Winter 2015 – Q.2

2. (a) Explain piezoelectric effect. Explain how piezoelectric oscillator is used to produce ultrasonic waves, with the help of a neat circuit diagram. [6M]

Piezoelectric Effect: When an AC voltage is applied across a piezoelectric crystal it vibrates with the frequency of the applied voltage. This effect is called as piezoelectric crystal. The amplitude of the vibrations becomes maximum at the natural resonant frequency of the oscillations of the crystal. The natural frequency of the crystal is determined by it’s physical dimension and the way in which it is cut. The frequency of the vibration is given by,

$latex f=\frac n{2L}\sqrt{\frac Y\rho}$

Where, L is thee length of the crystal plate, Y is the Young’s modulus in a particular direction and ρ is the density of the crystal.
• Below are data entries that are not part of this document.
Lemma cv2_imwrite_ok (p : string) (img : ndarray) (w : world) (b : buffer) :
  arrays w !! base img = Some b ->
  exists r,
    cv2_imwrite imwrite_error p img w
    = (r, set_imwrite_calls (imwrite_calls w ++ [p]) w).
Proof.
  intros H. unfold cv2_imwrite. unfold bind at 1. unfold lift_heap.
  rewrite (contents_ok _ _ _ H). rewrite set_arrays_same.
  unfold bind, get, put, ret, raise.
  destruct (imwrite_error _ _ _); eauto.
Qed.

End MainSteps.

(** ** Which images a computation hands to [cv2.imwrite] *)

Lemma writes_targets_quiet {A} (m : M world A) :
  steps_in quiet m -> writes_targets [] m.
Proof.
  intros H w r w' E. apply H in E as [_ E]. exists 0%nat.
  split; [done|]. split; [by rewrite app_nil_r | done].
Qed.

Lemma writes_targets_bind {A B} (t1 t2 : list string)
    (m : M world A) (k : A -> M world B) :
  writes_targets t1 m -> (forall a, writes_targets t2 (k a)) ->
  writes_targets (t1 ++ t2) (bind m k).
Proof.
  intros Hm Hk w r w'. unfold bind.
  destruct (m w) as [[a|e] w1] eqn:E.
  - intros H. apply Hm in E as (k1 & Hk1 & E1 & Hok).
    apply Hk in H as (k2 & Hk2 & E2 & Hok2).
    rewrite (Hok a eq_refl) in E1. rewrite take_ge in E1 by lia.
    exists (length t1 + k2)%nat. split; [rewrite length_app; lia|]. split.
    + rewrite E2, E1, <- app_assoc. f_equal.
      by rewrite take_app_add'.
    + intros b Hb. rewrite length_app. by rewrite (Hok2 b Hb).
  - intros [= <- <-]. apply Hm in E as (k1 & Hk1 & E1 & _).
    exists k1. split; [rewrite length_app; lia|]. split; [|discriminate].
    by rewrite take_app_le.
Qed.

Lemma writes_targets_then {A B} (t : list string)
    (m : M world A) (k : A -> M world B) :
  steps_in quiet m -> (forall a, writes_targets t (k a)) ->
  writes_targets t (bind m k).
Proof.
  intros Hm Hk. apply (writes_targets_bind [] t); [by apply writes_targets_quiet | done].
Qed.

Lemma writes_targets_imwrite (imwrite_error : string -> list nat -> buffer -> option exn)
    (p : string) (img : ndarray) :
  writes_targets [p] (cv2_imwrite imwrite_error p img).
Proof.
  intros w r w' E. apply cv2_imwrite_spec in E as [_ [[Hi [e ->]]|Hi]].
  - exists 0%nat. split; [simpl; lia|]. split; [by rewrite app_nil_r | discriminate].
  - exists 1%nat. split; [done|]. split; [exact Hi | done].
Qed.

Lemma writes_targets_imwrite_then {B}
    (imwrite_error : string -> list nat -> buffer -> option exn)
    (p : string) (img : ndarray) (t : list string) (k : unit -> M world B) :
  (forall a, writes_targets t (k a)) ->
  writes_targets (p :: t) (bind (cv2_imwrite imwrite_error p img) k).
Proof.
  intros Hk. apply (writes_targets_bind [p] t); [apply writes_targets_imwrite | done].
Qed.


(** ** The run of [main] up to its first write *)

Lemma bind_get {S B} (k : S -> M S B) (s : S) : bind get k s = k s s.
Proof. reflexivity. Qed.

Lemma load_model_ok (path gradient_name : string) (st : tf_state) (ls : list layer) :
  disk st !! path = Some ls ->
  load_model path gradient_name st
  = (Ok (length (objects st)),
     {| gradient_registry := gradient_registry st;
        objects := objects st ++ [{| layers := ls; relu_gradient := gradient_name |}];
        disk := disk st |}).
Proof. intros H. unfold load_model, bind, get, put, ret. by rewrite H. Qed.

Lemma load_model_missing (path gradient_name : string) (st : tf_state) :
  disk st !! path = None ->
  load_model path gradient_name st = (Raise OSError, st).
Proof. intros H. unfold load_model, bind, get, raise. by rewrite H. Qed.

Lemma randint_from_zero (n : nat) (w : world) :
  randint 0 n w
  = (Ok (random_outputs w (random_draws w) mod (n + 1))%nat,
     set_random_draws (S (random_draws w)) w).
Proof.
  unfold randint, randbelow, bind, get, put, ret. simpl.
  by rewrite Nat.sub_0_r.
Qed.

Lemma lift_tf_run {A} (m : M tf_state A) (w : world) (r : result A) (t : tf_state) :
  m (tensorflow w) = (r, t) -> lift_tf m w = (r, set_tensorflow t w).
Proof. intros H. unfold lift_tf. by rewrite H. Qed.

Lemma lift_heap_run {A} (m : M heap A) (w : world) (r : result A) (h : heap) :
  m (arrays w) = (r, h) -> lift_heap m w = (r, set_arrays h w).
Proof. intros H. unfold lift_heap. by rewrite H. Qed.

Ltac quiet_step :=
  first [ apply quiet_lift_heap | apply quiet_lift_tf | apply quiet_lift_result
        | apply quiet_print | apply quiet_model_object | apply quiet_randint
        | apply quiet_ret ].





Ltac writes_targets_steps :=
  repeat first
    [ apply writes_targets_imwrite
    | apply writes_targets_imwrite_then; intros ?
    | apply writes_targets_then; [quiet_step | intros ?] ].

Section MainFacts.

Variables (arg_p arg_o : string).
Variable cifar100_load_data : result dataset.
Variable cv2_resize_image : picture -> nat * nat -> result picture.
Variable imwrite_error : string -> list nat -> buffer -> option exn.
Variable predict : keras_model -> list npfloat -> result (list (list Q)).
Variable class_score : keras_model -> nat -> result unit.
Variable gradient_function :
  keras_model -> nat -> string -> list npfloat -> result (tensor3 * tensor3).
Variable saliency_function :
  registry -> keras_model -> string -> list npfloat -> list npfloat.
Variable COLORMAP_JET : Z -> Z * Z * Z.
Variable sqrt : Q -> Q.
Variable image_dim_ordering : string.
The piezoelectric crystal may oscillate in fundamental mode or in overtones. The fundamental frequency is the lowest frequency of the crystal. And there is upper limit to this fundamental frequency of oscillation, since the crystal cannot be cut too thin without fracturing. The upper limit in these crystal is about 20 MHz, for most of the crystals. Higher frequencies up to 500 MHz can be obtained only in overtones which are generally odd multiple of the fundamental.

Piezoelectric oscillator can be constructed using triode valve or transistor circuit. The fundamental triode valve oscillator first designed by Langevin is shown in the figure.

The plate coil L₂ is inductively coupled to the coil L₁. The capacitor C and the inductor coil L₁ act as a tank circuit which oscillates with the frequency given by

$latex f=\frac1{2\mathrm\pi\sqrt{\mathrm{LC}}}$

The frequency of oscillations can be controlled by varying the capacitor C. By mutual induction emf is induced in the coil L₃ which is parallel to the crystal. The frequency of the capacitor is varied frequency of the oscillation of the oscillator matches with the natural frequency of the oscillation of the crystal. At resonance the crystal produces the ultrasonic waves of desired frequency in the surrounding medium.

(b) The resultant amplitude of a wave when monochromatic light is diffracted from a single slit is $latex E_theta=E_mfrac{sinalpha}alpha.$ Then derive the condition of minima. [3M]

The resultant amplitude is given as, $latex E_\theta=E_m\frac{\sin\alpha}\alpha,\;where\;\alpha=\frac\phi2$

Therefore,

$latex E_\theta=E_m\frac{\sin{\displaystyle\frac\phi2}}{\displaystyle\frac\phi2}$

$latex I_\theta=I_0\left(\frac{\sin{\displaystyle\frac\phi2}}{\displaystyle\frac\phi2}\right)^2$

Since, $latex I_\theta\;\propto\;E_\theta^2$

For minima to occur, $latex \phi=2\pi$

$latex \begin{array}{l}i.e.\;\frac{2\mathrm\pi}\lambda d\;\sin\theta=2\pi\\\\i.e.\;d\;\sin\;\theta=\lambda\end{array}$

which is the condition of first minima.

(c) A soap film having refractive index 1.33, and thickness 5 x 10^-5 cm is viewed at an angle of 35° to the normal. Find the wavelengths of light in the visible spectrum which will be absent from the reflected light. [3M]

Given: Angle of reflection $latex =35^\circ\;so\;i=35^\circ,\;\mu=1.33$

$latex \begin{array}{l}\sin\;r=\frac{\sin\;i}\mu\\\\\;\;\;\;\;\;\;\;=\frac{\sin\;35^\circ}{1.33}\\\\\;\;\;\;\;\;\;\;=\frac{0.57}{1.33}\\\\\;\;\;\;\;\;\;\;=0.43\end{array}$

$latex \begin{array}{l}\cos\;r=\sqrt{\left(1-\sin^2\;r\right)}\\\\\;\;\;\;\;\;\;\;\;=\sqrt{1-0.186}\\\\\;\;\;\;\;\;\;\;\;=0.902\end{array}$

Condition for destructive interference

$latex \begin{array}{l}2\mu t\;\cos\;r=m\lambda\\\\2\times1.33\times5\times10^{-7}\times0.902=m\lambda\\\\12\times10^{-7}m=m\lambda\\\\12000\;\overset\circ A=m\lambda\end{array}$

For $latex m=1,\;\lambda=12000\;\overset\circ A,\;$ which is Not in the visible range.

For $latex m=2,\;\lambda=6000\;\overset\circ A,\;$ Visible range.

For $latex m=3,\;\lambda=4000\;\overset\circ A,\;$ Visible range.

Wavelength $latex 6000\;\overset\circ A\;and\;4000\;\overset\circ A$ will be absent from the visible spectrum.